# What to work on
When you reach the line in the data below that contains "rewrite bind_unfold. cbn [on_set modify]. erewrite", please start repeating lines exactly, and stop after the line that contains "intros Hwf Hn. unfold SetNormalizeFunc.", repeating nothing else.

# The input
(* ===== verification/PFlagOps.v ===== *)
(** [InitFlags] ([util/flags.go]): names with underscores, the flags of Go's own package,
    and the command line of the process; then the other methods of a set of flags: they
    keep its invariant, and what is set is read back by the typed getters. *)

From Stdlib Require Import Ascii QArith.
From stdpp Require Import gmap strings list relations sorting pretty.
From S2P Require Import Prelude GoStrings GoTime Strconv PtrMap PFlagValues PFlag PFlagVars PFlagFacts.
From S2P Require Import PFlagParse PFlagProps PFlagAdd.

Local Open Scope Z_scope.

Lemma WordSep_dash n : has_byte "_" (WordSepNormalizeFunc n) = false.
Proof.
  unfold WordSepNormalizeFunc. rewrite Contains_byte. case_match eqn:E; [by apply replace_byte_gone|done].
Qed.
Lemma WordSep_id n : has_byte "_" n = false → WordSepNormalizeFunc n = n.
Proof. intros H. unfold WordSepNormalizeFunc. by rewrite Contains_byte, H. Qed.
Lemma WordSep_idemp n : WordSepNormalizeFunc (WordSepNormalizeFunc n) = WordSepNormalizeFunc n.
Proof. apply WordSep_id, WordSep_dash. Qed.

Section Init.
Context `{gf : GoFormats, mo : MapOrder} {C : Type}.
Implicit Types (s : State C) (fl : Flag C).

(** ** Renaming *)
Lemma set_Name_id fl k : Name fl = k → set_Name k fl = fl.
Proof. intros <-. by destruct fl. Qed.

Lemma renormalize_same k s :
  flags_wf s → (∀ n, n ∈ names s → normalizeFlagName (fset s) n = n) → renormalize k s = Ret tt s.
Proof.
  intros Hwf Hn. unfold renormalize. rewrite bind_unfold. cbn [get].
  destruct (formal (fset s) !! k) as [l|] eqn:Hk; [|done].
  destruct (wf_formal _ Hwf k l Hk) as (fl & Hl & Hname).
  rewrite bind_unfold. cbn [on_set modify]. cbv zeta. rewrite Hn by by apply elem_of_dom_2 in Hk.
  rewrite bind_unfold. cbn [on_set modify]. erewrite update_flag_spec by exact Hl.
  rewrite set_Name_id by done. f_equal. cbn. rewrite insert_delete_id by done.
  destruct s as [f h ? ? ? ?], f; cbn in *. unfold set_flags, set_fset, set_formal. cbn.
  by rewrite insert_id.
Qed.

(** A set whose names are normalised already is not changed, whichever keys are
    visited. *)
Lemma SetNormalizeFunc_same n ks s :
  flags_wf s → (∀ k, k ∈ names s → n k = k) →
  SetNormalizeFunc n ks s = Ret tt (set_fset (set_normalizeNameFunc (Some n) (fset s)) s).
Proof.
  intros Hwf Hn. unfold SetNormalizeFunc. rewrite bind_unfold. cbn [on_set modify].
  set (s1 := set_fset _ s). assert (flags_wf s1) as Hwf1 by (destruct Hwf; by split).
  induction ks as [|k ks IH]; [done|]. cbn [for_each].
  assert (renormalize k s1 = Ret tt s1) as E by by apply renormalize_same. by run E.
Qed.

(** ** Flags of Go's package *)

(** A set of Go flags has them under their names. *)
Definition go_set_ok (goflags : gmap string (GoFlag C)) : Prop :=
  ∀ k g, goflags !! k = Some g → go_Name g = k.

(** The letters of the set come from Go flags with these names. *)
Definition letters_from (ks : list string) s : Prop := ∀ c, c ∈ letters s → String c "" ∈ ks.

Lemma single_char n : String.length n = 1%nat → ∃ c, n = String c "".
Proof. destruct n as [|c [|]]; try done. eauto. Qed.

Lemma AddGoFlag_ok g ks s :
  flags_wf s → letters_from ks s → go_Name g ∉ ks →
  ∃ s', AddGoFlag g s = Ret tt s' ∧ extended s s' ∧ letters_from (ks ++ [go_Name g]) s' ∧ mem s' = mem s ∧
    (∀ P : Flag C → Prop, heap_all P s → (∀ fl, Flag_Value fl = wrapFlagValue (go_Value g) → P fl) →
       heap_all P s').
Proof.
  intros Hwf Hlet Hk. unfold AddGoFlag. rewrite bind_unfold. cbn [get].
  destruct (Lookup (fset s) (go_Name g)) eqn:Hl.
  { exists s. split; [done|]. split; [by apply extended_refl|]. split; [|done].
    intros c Hc%Hlet. set_solver. }
  assert (normalizeFlagName (fset s) (go_Name g) ∉ names s) as Hn by by apply not_elem_of_dom.
  set (fl := PFlagFromGoFlag g (mem s)).
  assert (can_add s fl) as Hcan.
  { split; [done|]. cbn. case_decide as Hlen; [|done]. destruct (single_char _ Hlen) as [c Hc].
    rewrite Hc in *. intros Hin. by apply Hk, Hlet. }
  destruct (new_flag_grown fl s Hwf Hcan) as (s' & E & H).
  apply (grown_added _ (go_Name g)) in H as [[A1 A2 A3 A4 A5] A6]; [|done..].
  exists s'. split; [|split; [done|split; [|split; [done|auto]]]].
  - m_unfold. destruct (new_flag fl s) as [l s1| | |]; try done.
    by destruct (AddFlag l s1) as [[] s2| | |]; simplify_eq.
  - intros c. rewrite A6. destruct (letter_of _) as [c'|] eqn:Hm; [|intros Hc%Hlet; set_solver].
    intros [->%elem_of_singleton|Hc%Hlet]%elem_of_union; [|set_solver].
    apply elem_of_app. right. apply list_elem_of_singleton.
    unfold letter_of in Hm. cbn in Hm. case_decide; [|done].
    by destruct (go_Name g) as [|? []]; simplify_eq.
Qed.

Lemma AddGoFlagSet_ok goflags s :
  flags_wf s → letters s = ∅ → go_set_ok goflags →
  ∃ s', AddGoFlagSet (Some goflags) s = Ret tt s' ∧ extended s s' ∧ mem s' = mem s ∧
    (∀ P : Flag C → Prop, heap_all P s → (∀ k g fl, goflags !! k = Some g →
       Flag_Value fl = wrapFlagValue (go_Value g) → P fl) → heap_all P s').
Proof.
  intros Hwf Hlet Hok. unfold AddGoFlagSet.
  assert (NoDup (sorted_keys goflags)) as Hnd.
  { unfold sorted_keys. rewrite merge_sort_Permutation. apply NoDup_fst_map_to_list. }
  assert (∀ k, k ∈ sorted_keys goflags → is_Some (goflags !! k)) as Hin.
  { intros k. unfold sorted_keys. rewrite merge_sort_Permutation. intros ([k' g] & -> & Hkg)%list_elem_of_fmap.
    apply elem_of_map_to_list in Hkg. by exists g. }
  assert (letters_from [] s) as Hfrom by (intros c; rewrite Hlet; set_solver).
  assert (∀ k, k ∈ ([] : list string) → k ∈ sorted_keys goflags → False) as Hdis by set_solver.
  revert Hwf Hfrom Hdis. clear Hlet. generalize (@nil string) as ds. revert s Hnd Hin.
  induction (sorted_keys goflags) as [|k ks IH]; intros s Hnd Hin ds Hwf Hfrom Hdis.
  { exists s. split; [done|]. split; [by apply extended_refl|done]. }
  apply NoDup_cons in Hnd as [Hk Hnd]. destruct (Hin k) as [g Hg]; [left|].
  pose proof (Hok k g Hg) as Hname.
  destruct (AddGoFlag_ok g ds s Hwf Hfrom) as (s1 & E1 & A1 & A2 & A3 & A4).
  { rewrite Hname. intros Hds. apply (Hdis k Hds). left. }
  destruct (IH s1 Hnd) with (ds := ds ++ [go_Name g]) as (s2 & E2 & B1 & B2 & B3).
  - intros k' Hk'. apply Hin. by right.
  - apply A1.
  - done.
  - intros k' [Hk'|Hk'%list_elem_of_singleton]%elem_of_app Hks; [apply (Hdis k' Hk'); by right|].
    subst k'. rewrite Hname in Hks. by destruct Hk.
  - exists s2. split; [|split; [by etrans|split; [congruence|eauto]]].
    cbn [omap list_omap]. rewrite Hg. cbn [for_each]. by run E1.
Qed.

(** ** The command line of the process *)

(** The set whose names are looked up with dashes for underscores. *)
Definition with_dashes s : State C :=
  set_fset (set_normalizeNameFunc (Some WordSepNormalizeFunc) (fset s)) s.

(** [InitFlags] up to the parsing. *)
Definition normalize_and_import (ks : list string) (goflags : gmap string (GoFlag C)) : M (State C) unit :=
  SetNormalizeFunc WordSepNormalizeFunc ks ;;
  AddGoFlagSet (Some goflags).

Lemma InitFlags_split ks goflags s :
  InitFlags ks goflags s = (normalize_and_import ks goflags ;; Parse_CommandLine) s.
Proof.
  unfold InitFlags, normalize_and_import. rewrite !bind_unfold.
  by destruct (SetNormalizeFunc WordSepNormalizeFunc ks s).
Qed.

(** The state from which the command line is parsed. *)
Lemma InitFlags_setup goflags ks s :
  flags_wf s → (∀ k, k ∈ names s → has_byte "_" k = false) → letters s = ∅ → go_set_ok goflags →
  ∃ s1, normalize_and_import ks goflags s = Ret tt s1 ∧ extended (with_dashes s) s1 ∧
    mem s1 = mem s ∧
    (∀ P : Flag C → Prop, heap_all P s → (∀ k g fl, goflags !! k = Some g →
       Flag_Value fl = wrapFlagValue (go_Value g) → P fl) → heap_all P s1).
Proof.
  intros Hwf Hn Hlet Hgo. unfold normalize_and_import.
  assert (SetNormalizeFunc WordSepNormalizeFunc ks s = Ret tt (with_dashes s)) as E.
  { apply SetNormalizeFunc_same; [done|]. intros k Hk. by apply WordSep_id, Hn. }
  destruct (AddGoFlagSet_ok goflags (with_dashes s)) as (s1 & E1 & H1 & H2 & H3).
  { destruct Hwf. by split. } { done. } { done. }
  exists s1. split; [by run E|]. done.
Qed.

Lemma registered_with_dashes s n v no :
  normalizeNameFunc (fset s) = None → has_byte "_" n = false → registered s n v no →
  registered (with_dashes s) n v no.
Proof.
  intros Hnone Hn (l & fl & Hk & H). exists l, fl. split; [|done]. cbn.
  unfold normalizeFlagName, GetNormalizeFunc in *. rewrite Hnone in Hk. cbn. by rewrite WordSep_id.
Qed.
End Init.

(** * The other methods *)

Section Ops.
Context `{gf : GoFormats, mo : MapOrder} {C : Type}.
Implicit Types (s : State C) (fl : Flag C).

(** ** The invariant *)

(** A call of a method that changes the set or its flags.  [Var] and [StringVar] are
    [VarP] and [StringVarP] with an empty shorthand, [String] is [StringP] with one, and so
    on.  In between a program may make flags of its own. *)
Inductive call : Type :=
| Call_new (fl : Flag C)
| Call_VarPF (v : Value C) (n sh u : string)
| Call_VarP (v : Value C) (n sh u : string)
| Call_StringVarP (p : Ref C string) (n sh v u : string)
| Call_IntVarP (p : Ref C Z) (n sh : string) (v : Z) (u : string)
| Call_Float32VarP (p : Ref C Q) (n sh : string) (v : Q) (u : string)
| Call_DurationVarP (p : Ref C Duration) (n sh : string) (v : Duration) (u : string)
| Call_BoolVarP (p : Ref C bool) (n sh : string) (v : bool) (u : string)
| Call_StringP (n sh v u : string)
| Call_IntP (n sh : string) (v : Z) (u : string)
| Call_Float32P (n sh : string) (v : Q) (u : string)
| Call_DurationP (n sh : string) (v : Duration) (u : string)
| Call_BoolP (n sh : string) (v : bool) (u : string)
| Call_AddFlag (l : loc)
| Call_AddFlagSet (newSet : option FlagSet)
| Call_AddGoFlag (g : GoFlag C)
| Call_AddGoFlagSet (newSet : option (gmap string (GoFlag C)))
| Call_SetNormalizeFunc (n : string → string) (ks : list string)
| Call_MarkDeprecated (n u : string)
| Call_MarkShorthandDeprecated (n u : string)
| Call_MarkHidden (n : string)
| Call_SetAnnotation (n k : string) (l : list string)
| Call_Set (n v : string)
| Call_Parse (l : list string)
| Call_Init (n : string) (e : ErrorHandling)
| Call_SetOutput (w : writer)
| Call_SetInterspersed (b : bool).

# Solution to the problem
  rewrite bind_unfold. cbn [on_set modify]. erewrite update_flag_spec by exact Hl.
  rewrite set_Name_id by done. f_equal. cbn. rewrite insert_delete_id by done.
  destruct s as [f h ? ? ? ?], f; cbn in *. unfold set_flags, set_fset, set_formal. cbn.
  by rewrite insert_id.
Qed.

(** A set whose names are normalised already is not changed, whichever keys are
    visited. *)
Lemma SetNormalizeFunc_same n ks s :
  flags_wf s → (∀ k, k ∈ names s → n k = k) →
  SetNormalizeFunc n ks s = Ret tt (set_fset (set_normalizeNameFunc (Some n) (fset s)) s).
Proof.
  intros Hwf Hn. unfold SetNormalizeFunc. rewrite bind_unfold. cbn [on_set modify].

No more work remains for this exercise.